Regulation of the cardiac mitochondrial membrane potential by Retinoids

Cardiomyocytes suffering irreversible damage under oxidative stress during ischemia activate their suicide program. Mitochondria play a key role in this process, while they themselves are subject to regulation by a number of signaling pathways. We demonstrate here that retinoids influence mitochondrial function in cardiomyocytes. Depending on their chemical nature, retinoids can either ameliorate or exacerbate stress-related damage. Thus, vitamin A, retinol, was protective because retinol deprivation enhanced oxidative damage, as indicated by rapid loss of mitochondrial membrane potential. Supplementation with a physiological concentration of retinol reversed this effect. Anhydroretinol ( AR), a known antagonist, which works by displacing retinol from the common binding sites on serine/threonine kinases, also caused mitochondrial membrane depolarization.

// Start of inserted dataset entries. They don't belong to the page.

Lemma sums_nonneg :
  0 ≤ Zsum (imap paged_free (m_groups m)) ∧ 0 ≤ held_paged_bytes m ∧
  0 ≤ Zsum (imap fixed_free (m_groups m)) ∧ 0 ≤ held_fixed_bytes m.
Proof.
  destruct (mi_layout _ _ Hinv) as [_ Hl].
  unfold held_paged_bytes, held_fixed_bytes.
  split_and!; apply Zsum_pos, Forall_lookup; intros gi x; rewrite list_lookup_imap;
    destruct (m_groups m !! gi) as [g|] eqn:Hg; [|done| |done| |done| |done]; intros [= <-];
    destruct (budget_group_ok gi g Hg) as [_ Hb]; destruct (Hl gi g Hg) as [_ Hok];
    destruct (group_block_bytes_bounds g Hok) as [? _]; pose proof (group_slot_bytes_bounds g Hok); unfold paged_free, fixed_free;
    destruct (is_paged (g_spec g)); try lia; apply Z.mul_nonneg_nonneg; lia.
Qed.

Lemma budget_ok :
  ∃ b, budget m = Ok b ∧ bg_groups b = imap (entry_of bpg m) (m_groups m) ∧
    bg_pool_bytes_free b = Zsum (imap paged_free (m_groups m)) ∧
    bg_fixed_bytes_free b = Zsum (imap fixed_free (m_groups m)) ∧
    bg_pool_bytes_total b = m_pool_bytes_total m ∧ bg_fixed_bytes_total b = m_fixed_bytes_total m ∧
    bg_unusable_bytes b = m_unusable_bytes m.
Proof.
  pose proof paged_bytes. pose proof fixed_bytes_free. pose proof sums_nonneg.
  destruct (mi_totals _ _ Hinv) as (_ & _ & ? & ?).
  assert (map (λ e, e.1.1) entries = imap paged_free (m_groups m)) as E1 by (unfold entries; by rewrite fmap_imap).
  assert (map (λ e, e.1.2) entries = imap fixed_free (m_groups m)) as E2 by (unfold entries; by rewrite fmap_imap).
  assert (map snd entries = imap (entry_of bpg m) (m_groups m)) as E3 by (unfold entries; by rewrite fmap_imap).
  unfold budget. rewrite budget_entries. cbn [obind]. rewrite E1, E2, E3.
  rewrite try_from_ok by lia. cbn [or_panic obind]. rewrite try_from_ok by lia. cbn [or_panic obind].
  eexists. split; [done|]. done.
Qed.

(** The allocated blocks are the held ones. *)
Definition pool_held (o : option BlockPool) : Z :=
  match o with Some p => p_total p - Z.of_nat (length (p_free p)) | None => 0 end.
Definition pool_total (o : option BlockPool) : Z :=
  match o with Some p => p_total p | None => 0 end.

Lemma pools_by_group (f : option BlockPool → Z) (g : nat → LayerGroup → Z) :
  (∀ gi gr, m_groups m !! gi = Some gr → ∀ o, m_pools m !! gi = Some o → f o = g gi gr) →
  map f (m_pools m) = imap g (m_groups m).
Proof.
  intros H. destruct (mi_pools _ _ Hinv) as [Hlen _]. apply list_eq. intros gi.
  rewrite list_lookup_fmap, list_lookup_imap.
  destruct (m_groups m !! gi) as [gr|] eqn:Hg.
  - destruct (lookup_lt_is_Some_2 (m_pools m) gi) as [o Ho]; [rewrite Hlen; by eapply lookup_lt_Some|].
    rewrite Ho. simpl. f_equal. by eapply H.
  - apply lookup_ge_None in Hg. rewrite lookup_ge_None_2 by lia. done.
Qed.

Lemma held_of_group gi g o :
  m_groups m !! gi = Some g → m_pools m !! gi = Some o →
  pool_held o = (if is_paged (g_spec g) then held_blocks m gi else 0) ∧
  pool_total o = (if is_paged (g_spec g) then bpg else 0) ∧ 0 ≤ pool_held o ≤ pool_total o.
Proof.
  intros Hg Ho. destruct (mi_pools _ _ Hinv) as [_ Hp]. specialize (Hp gi g Hg).
  destruct (is_paged (g_spec g)).
  - destruct Hp as (p & Hpl & Hpart & Ht & _). simplify_eq. simpl. pose proof (mi_bpg _ _ Hinv).
    pose proof (block_count p _ ltac:(lia) Hpart) as Hc. fold (held_blocks m gi) in Hc. pose proof (held_nonneg gi). lia.
  - simplify_eq. simpl. lia.
Qed.

Lemma allocated_pools pools :
  Forall (λ o, 0 ≤ pool_held o) pools →
  ∃ l, omapM pool_allocated (omap id pools) = Ok l ∧ Zsum l = Zsum (map pool_held pools) ∧
    Zsum (map p_total (omap id pools)) = Zsum (map pool_total pools).
Proof.
  induction 1 as [|o pools Ho _ IH]; [by exists []|]. destruct IH as (l & Hl & Hs & Ht).
  destruct o as [p|].
  - change (omap id (Some p :: pools)) with (p :: omap id pools). simpl in Ho. cbn [omapM].
    assert (pool_allocated p = Ok (p_total p - Z.of_nat (length (p_free p)))) as ->.
    { unfold pool_allocated. by rewrite checked_sub_ok by lia. }
    cbn [obind]. rewrite Hl. cbn [obind]. eexists. split; [done|].
    cbn [map pool_held pool_total]. rewrite !Zsum_cons. lia.
  - change (omap id (None :: pools)) with (omap id pools). exists l. split; [done|].
    cbn [map pool_held pool_total]. rewrite !Zsum_cons. lia.
Qed.
(* ===== verification/Streams.v ===== *)
(** * The event chain of a step

    [crates/r9v-sched/src/streams.rs]: the trace of synchronization events of
    one step over the compute, communication and copy streams, and the check
    that it is the protocol of a step. *)

From S2P Require Import Prelude Bytes SchedError.

#[global] Open Scope Z_scope.

Definition MAX_EVENTS_PER_STEP : nat := 16.

Inductive StreamKind : Type := Compute | Comms | Copy.

Inductive EventKind : Type :=
| UploadComplete | WaitUpload | ComputeComplete | WaitCompute | ReadbackComplete
| CommsComplete | WaitComms.

#[global] Instance StreamKind_eq_dec : EqDecision StreamKind.
Proof. solve_decision. Defined.
#[global] Instance EventKind_eq_dec : EqDecision EventKind.
Proof. solve_decision. Defined.

Record StepEventRecord : Type := {
  r_step_id : Z;
  r_stream : StreamKind;
  r_event_kind : EventKind;
  r_event_id : Z;
  r_awaited_event : option Z
}.

Record StepEventChain : Type := {
  c_event_counter : Z;
  c_current_step : option Z;
  c_records : list (option StepEventRecord);
  c_count : nat
}.

Definition no_records : list (option StepEventRecord) := replicate MAX_EVENTS_PER_STEP None.

Definition chain_new : StepEventChain :=
  {| c_event_counter := 0; c_current_step := None; c_records := no_records; c_count := 0 |}.

Definition chain (A : Type) : Type := stm StepEventChain SchedError A.

Definition begin_step (step_id : Z) : chain unit :=
  smodify (λ c, {| c_event_counter := c_event_counter c; c_current_step := Some step_id;
                   c_records := no_records; c_count := 0 |}).

Definition chain_clear : chain unit :=
  smodify (λ c, {| c_event_counter := c_event_counter c; c_current_step := None;
                   c_records := no_records; c_count := 0 |}).

Definition chain_len (c : StepEventChain) : nat := c_count c.
Definition chain_is_empty (c : StepEventChain) : bool := (c_count c =? 0)%nat.

Definition chain_get (c : StepEventChain) (index : nat) : option StepEventRecord :=
  if (index <? c_count c)%nat then get_some index (c_records c) else None.

Definition set_event_counter (n : Z) (c : StepEventChain) : StepEventChain :=
  {| c_event_counter := n; c_current_step := c_current_step c; c_records := c_records c;
     c_count := c_count c |}.

Definition next_event_id : chain Z :=
  let! c := sget in
  let! next := slift (ok_or (checked_add U64_MAX (c_event_counter c) 1)
                        (overflow "event_id" "u64 event counter overflow" [])) in
  let! _ := smodify (set_event_counter next) in
  sret next.

Definition store_record (r : StepEventRecord) (c : StepEventChain) : StepEventChain :=
  {| c_event_counter := c_event_counter c; c_current_step := c_current_step c;
     c_records := <[c_count c := Some r]> (c_records c); c_count := S (c_count c) |}.
(* ===== verification/Inline.v ===== *)
(** * Inline vectors

    [InlineVec] of [crates/r9v-sched/src/types.rs]: a vector of fixed capacity
    stored in an array of options, refined to a bounded list. *)

From S2P Require Import Prelude Wp Bytes SchedError.

#[global] Open Scope Z_scope.

Record InlineVec (A : Type) : Type := { iv_data : list (option A); iv_len : nat }.
Arguments Build_InlineVec {A} _ _.
Arguments iv_data {A} _.
Arguments iv_len {A} _.

Section inline_vec.
Context {A : Type}.
Implicit Type v : InlineVec A.

Definition iv_new (cap : nat) : InlineVec A := {| iv_data := replicate cap None; iv_len := 0 |}.

Definition iv_capacity v : nat := length (iv_data v).
Definition iv_is_empty v : bool := (iv_len v =? 0)%nat.

Definition iv_push (item : A) : stm (InlineVec A) SchedError unit :=
  let! v := sget in
  if (iv_len v <? iv_capacity v)%nat then
    if (iv_len v <? length (iv_data v))%nat then
      smodify (λ v, {| iv_data := <[iv_len v := Some item]> (iv_data v); iv_len := S (iv_len v) |})
    else sfail (Internal (msg "inline vec push index" []))
  else sfail (overflow "inline_vec_push" "capacity {} exceeded" [Z.of_nat (iv_capacity v)]).

(** [take] empties the slot after the length has been lowered. *)
Definition iv_pop v : option A * InlineVec A :=
  if (0 <? iv_len v)%nat then
    let n := pred (iv_len v) in
    (get_some n (iv_data v), {| iv_data := alter (λ _, None) n (iv_data v); iv_len := n |})
  else (None, v).

Definition iv_clear v : InlineVec A :=
  {| iv_data := replicate (min (iv_len v) (length (iv_data v))) None ++ drop (iv_len v) (iv_data v);
     iv_len := 0 |}.

Definition iv_get v (index : nat) : option A :=
  if (index <? iv_len v)%nat then get_some index (iv_data v) else None.

Definition iv_first v : option A := iv_get v 0.

(** The elements [iter] yields. *)
Definition iv_iter v : list A := omap id (take (iv_len v) (iv_data v)).

(** The elements the owning iterator yields: all of the array, flattened. *)
Definition iv_into_iter v : list A := omap id (iv_data v).

(** [clone] pushes the elements into a new vector. *)
Definition iv_clone v : InlineVec A :=
  foldl (λ w x, (iv_push x w).2) (iv_new (iv_capacity v)) (iv_iter v).

(** [==]: the lengths, then the elements pairwise. *)
Definition iv_eq `{EqDecision A} v w : bool :=
  if negb (iv_len v =? iv_len w)%nat then false
  else forallb (λ '(a, b), bool_decide (a = b)) (zip (iv_iter v) (iv_iter w)).

(** ** The bounded list *)

Inductive iv_op : Type :=
| IvPush (x : A) | IvPop | IvClear | IvGet (i : nat) | IvLen | IvIter | IvIntoIter.

Inductive iv_answer : Type :=
| IvDone (o : SchedResult unit)
| IvItem (o : option A)
| IvNat (n : nat)
| IvList (l : list A).

Definition iv_object (op : iv_op) v : iv_answer * InlineVec A :=
  match op with
  | IvPush x => let '(o, v') := iv_push x v in (IvDone o, v')
  | IvPop => let '(o, v') := iv_pop v in (IvItem o, v')
  | IvClear => (IvDone (Ok tt), iv_clear v)
  | IvGet i => (IvItem (iv_get v i), v)
  | IvLen => (IvNat (iv_len v), v)
  | IvIter => (IvList (iv_iter v), v)
  | IvIntoIter => (IvList (iv_into_iter v), v)
  end.

Definition list_object (cap : nat) (op : iv_op) (l : list A) : iv_answer * list A :=
  match op with
  | IvPush x =>
      if (length l <? cap)%nat then (IvDone (Ok tt), l ++ [x])
      else (IvDone (Err (overflow "inline_vec_push" "capacity {} exceeded" [Z.of_nat cap])), l)
  | IvPop => (IvItem (last l), removelast l)
  | IvClear => (IvDone (Ok tt), [])
  | IvGet i => (IvItem (l !! i), l)
  | IvLen => (IvNat (length l), l)
  | IvIter | IvIntoIter => (IvList l, l)
  end.

(** The array holds the list and then nothing. *)
Definition iv_holds (cap : nat) v (l : list A) : Prop :=
  (length l ≤ cap)%nat ∧ iv_len v = length l ∧
  iv_data v = map Some l ++ replicate (cap - length l) None.

Lemma omap_some_none l n : omap id (map Some l ++ replicate n None) = (l : list A).
Proof.
  induction l as [|x l IH]; simpl.
  - induction n as [|n IH]; simpl; done.
  - unfold omap in *. by rewrite IH.
Qed.

Lemma iv_holds_new cap : iv_holds cap (iv_new cap) [].
Proof. unfold iv_holds. simpl. rewrite Nat.sub_0_r. split_and!; [lia|done|done]. Qed.

Lemma iv_holds_push cap v l x :
  iv_holds cap v l → (length l < cap)%nat →
  ∃ v', iv_push x v = (Ok tt, v') ∧ iv_holds cap v' (l ++ [x]).
Proof.
  intros (Hl & Hn & Hd) Hroom. unfold iv_push. erewrite sbind_Ok by reflexivity.
  assert (length (iv_data v) = cap) as Hcap by (rewrite Hd, length_app, length_map, length_replicate; lia).
  unfold iv_capacity. rewrite Hcap, Hn, !(proj2 (Nat.ltb_lt _ _)) by lia.
  eexists. split; [reflexivity|]. unfold iv_holds. rewrite length_app. simpl. rewrite Hn, Hd.
  split_and!; [lia|lia|]. rewrite insert_app_r_alt by (rewrite length_map; lia).
  rewrite length_map, Nat.sub_diag, map_app, <- app_assoc. f_equal.
  replace (cap - length l)%nat with (S (cap - (length l + 1)))%nat by lia. done.
Qed.

#[export] Instance iv_refines cap : Refines (λ _, True) iv_object (list_object cap) (iv_holds cap).
Proof.
  intros op v l _ Hv. pose proof Hv as (Hl & Hn & Hd).
  assert (length (iv_data v) = cap) as Hcap by (rewrite Hd, length_app, length_map, length_replicate; lia).
  assert (∀ i, (i < length l)%nat → get_some i (iv_data v) = l !! i) as Hget.
  { intros i Hi. unfold get_some. rewrite Hd, lookup_app_l by (rewrite length_map; lia).
    rewrite list_lookup_fmap. by destruct (l !! i). }
  assert (iv_iter v = l) as Hiter.
  { unfold iv_iter. rewrite Hn, Hd, take_app_le by (rewrite length_map; lia).
    rewrite take_ge by (rewrite length_map; lia). pose proof (omap_some_none l 0) as H.
    simpl in H. by rewrite app_nil_r in H. }
  destruct op; simpl.
  - destruct (Nat.ltb_spec (length l) cap).
    + destruct (iv_holds_push cap v l x Hv) as (v' & -> & Hv'); done.
    + unfold iv_push. erewrite sbind_Ok by reflexivity. unfold iv_capacity.
      rewrite Hcap, Hn, (proj2 (Nat.ltb_ge _ _)) by lia. done.
  - unfold iv_pop. rewrite Hn. destruct l as [|x l _] using rev_ind; [done|].
    rewrite length_app in *. simpl in *. rewrite (proj2 (Nat.ltb_lt _ _)) by lia.
    rewrite last_snoc, removelast_last. replace (pred (length l + 1)) with (length l) by lia.
    rewrite Hget by lia. rewrite lookup_app_r, Nat.sub_diag by lia. split; [done|].
    unfold iv_holds. simpl. split_and!; [lia|done|]. rewrite Hd, map_app. simpl.
    rewrite <- app_assoc. replace (length l) with (length (map Some l) + 0)%nat at 1
      by (rewrite length_map; lia). rewrite alter_app_r. f_equal. simpl.
    by replace (cap - length l)%nat with (S (cap - (length l + 1)))%nat by lia.
  - split; [done|]. unfold iv_holds, iv_clear. simpl. split_and!; [lia|done|].
    rewrite Hn, Hcap, Nat.min_l, Hd by lia. rewrite drop_app_ge by (rewrite length_map; lia).
    rewrite length_map, Nat.sub_diag, Nat.sub_0_r. simpl. rewrite drop_0, <- replicate_add. f_equal. lia.
  - split; [|done]. unfold iv_get. rewrite Hn. destruct (Nat.ltb_spec i (length l)); [by rewrite Hget|].
    by rewrite lookup_ge_None_2 by lia.
  - by rewrite Hn.
  - by rewrite Hiter.
  - split; [|done]. unfold iv_into_iter. by rewrite Hd, omap_some_none.
Qed.

Lemma iv_iter_holds cap v l : iv_holds cap v l → iv_iter v = l.
Proof. intros Hv. destruct (iv_refines cap IvIter v l I Hv) as [H _]. by injection H. Qed.

(** Two inline vectors are equal exactly when they hold the same elements. *)
Lemma iv_eq_holds `{EqDecision A} cap v w l k :
  iv_holds cap v l → iv_holds cap w k → iv_eq v w = bool_decide (l = k).
Proof.
  intros Hv Hw. unfold iv_eq. rewrite (iv_iter_holds _ _ _ Hv), (iv_iter_holds _ _ _ Hw).
  destruct Hv as (_ & -> & _), Hw as (_ & -> & _).
  destruct (Nat.eqb_spec (length l) (length k)) as [Hlen|Hlen]; simpl.
  2: { symmetry. apply bool_decide_eq_false. congruence. }
  revert k Hlen. induction l as [|x l IH]; intros [|y k] Hlen; simpl in *; try done.
  rewrite IH by lia. destruct (bool_decide_reflect (x = y)), (bool_decide_reflect (l = k)); simpl;
    symmetry; try apply bool_decide_eq_true; try apply bool_decide_eq_false; congruence.
Qed.

(** Cloning keeps the elements. *)
Lemma iv_clone_holds cap v l : iv_holds cap v l → iv_holds cap (iv_clone v) l.
Proof.
  intros Hv. pose proof (iv_iter_holds cap v l Hv) as Hiter.
  pose proof Hv as (Hl & _ & Hd). unfold iv_clone, iv_capacity. rewrite Hiter.
  replace (length (iv_data v)) with cap by (rewrite Hd, length_app, length_map, length_replicate; lia).
  clear Hiter Hv Hd v. assert (∀ k v p, iv_holds cap v p → (length p + length k ≤ cap)%nat →
    iv_holds cap (foldl (λ w x, (iv_push x w).2) v k) (p ++ k)) as Hgen.
  { induction k as [|x k IH]; intros v p Hp Hlen; simpl in *; [by rewrite app_nil_r|].
    destruct (iv_holds_push cap v p x Hp) as (v' & -> & Hv'); [lia|].
    simpl. replace (p ++ x :: k) with ((p ++ [x]) ++ k) by (by rewrite <- app_assoc).
    apply IH; [done|]. rewrite length_app. simpl. lia. }
  apply (Hgen l _ []); [apply iv_holds_new|done].
Qed.
End inline_vec.
Arguments iv_new {A} _.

The AR effect was both Ca2+-dependent and cyclosporin-sensitive, suggesting an upstream signaling mechanism rather than direct membrane effect. Our results agree with a model where retinol supports mitochondrial integrity by enabling upstream signaling processes. The consequences of disrupting these processes by AR are opening of the permeability transition pore, release of cytochrome c, and activation of the suicide program.